Palace of Auburn Hills, we hardly knew ye
Mike Ilitch is about to sign Tom Wilson to a long-term contract. If Scott Sizemore doesn’t work out, Wilson will play second base and bat seventh. Or Wilson will get to work building a new hockey/basketball arena downtown. The Palace is your new Tiger Stadium and Joe Louis Arena is your new Silverdome. Of course, this plan probably goes to hell if some out-of-state outfit buys the Pistons and moves the team back to Fort Wayne. That would finally break the curse of George Yardley. Which we just made up. (Crains)

Categories : State of the State

5 Comments

1
One more idiot with an opinion and a keyboard
February 23rd, 2010 at 8:15 am

Someone please explain to me how Detroit’s first openly gay politician became the great defender of strip clubs and bare mammaries? Could Charles Pugh really be a closet heterosexual?

2

Lumbergh fucked her?

I saw Fieger at the bar last week and I did want to ask him about Riddle, and his hair, but he was preening and waiting to be noticed and I just wasn’t up for dealing with that level of douchery.

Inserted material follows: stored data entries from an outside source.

(** ** The search *)

Lemma foldl_set_keys ns :
  let d := foldl (fun d n => dict_set d (sn_name n) n) [] ns in
  dict_wf d /\ (length d <= length ns)%nat /\ (length d = length ns -> dict_keys d = sn_name <$> ns).
Proof.
  induction ns as [|n ns (H1 & H2 & H3)] using rev_ind; [split_and!; [apply NoDup_nil_2|done|done]|].
  cbv zeta in *. rewrite foldl_app. cbn [foldl]. set (d := foldl _ [] ns) in *.
  assert (length (dict_set d (sn_name n) n) = length (dict_keys (dict_set d (sn_name n) n))) as Hl
    by (unfold dict_keys; by rewrite length_fmap).
  assert (length (dict_keys d) = length d) as Hd by (unfold dict_keys; by rewrite length_fmap).
  rewrite dict_keys_set in Hl. rewrite dict_keys_set, Hl, !length_app. simpl.
  split; [by apply dict_set_wf|]. case_decide; [lia|]. rewrite length_app. simpl.
  split; [lia|]. intros. rewrite fmap_app, H3 by lia. done.
Qed.

Lemma StageGraph_init_Ok ns g :
  StageGraph_init ns = Ok g -> dict_wf g /\ dict_keys g = sn_name <$> ns.
Proof.
  unfold StageGraph_init. intros Hg. inv_ok Hg. apply Nat.eqb_eq in Hguard.
  destruct (foldl_set_keys ns) as (H1 & _ & H3). auto.
Qed.

(** Distinct stages: the graph is the list itself, by name. *)
Lemma StageGraph_init_nodes ns g n : StageGraph_init ns = Ok g -> n ∈ ns -> dict_get g (sn_name n) = Some n.
Proof.
  intros Hg Hn. destruct (StageGraph_init_Ok ns g Hg) as [Hwf Hk]. unfold StageGraph_init in Hg. inv_ok Hg.
  assert (forall l, NoDup (sn_name <$> l) -> foldl (fun d n => dict_set d (sn_name n) n) [] l = (fun n => (sn_name n, n)) <$> l) as Hfold.
  { induction l as [|x l IH] using rev_ind; [done|]. rewrite fmap_app. intros (Hl & Hx & _)%NoDup_app.
    rewrite foldl_app, IH by done. cbn [foldl]. rewrite dict_set_fresh, fmap_app; [done|].
    apply dict_get_None. intros Hin. apply (Hx (sn_name x)); [|left]. unfold dict_keys in Hin. by rewrite <- list_fmap_compose in Hin. }
  unfold dict_wf in Hwf. rewrite Hk in Hwf. apply dict_In_get; [unfold dict_wf; by rewrite Hk|].
  rewrite Hfold by done. by apply (list_elem_of_fmap_2 (fun n => (sn_name n, n))).
Qed.

Section Search.
Context (g : StageGraph).
Hypothesis keys_nodup : dict_wf g.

Tom Wilson once bought me a beer. Dude was more of a whiskey guy tho.

3

Did it look like Fieger completed his GTL regimen that morning?

4

Yay! More fun to be had this Friday when KK breezes back into town for his arraignment. What are the odds he shows up with a money order for the remaining balance? Better yet, what are the odds that the Feds will choose the moment to conveneniently slap his ass with a RICO indictment?

5

Fieger looked exactly like he does in his TV commercials. Shaggy hair, expensive jeans, suit jacket. And some sort of Yellow crap in a martini glass. My guess is he was fairly disappointed that the Roast happy hour gets taken over by the local soaks huffing $3 breakfast burgers.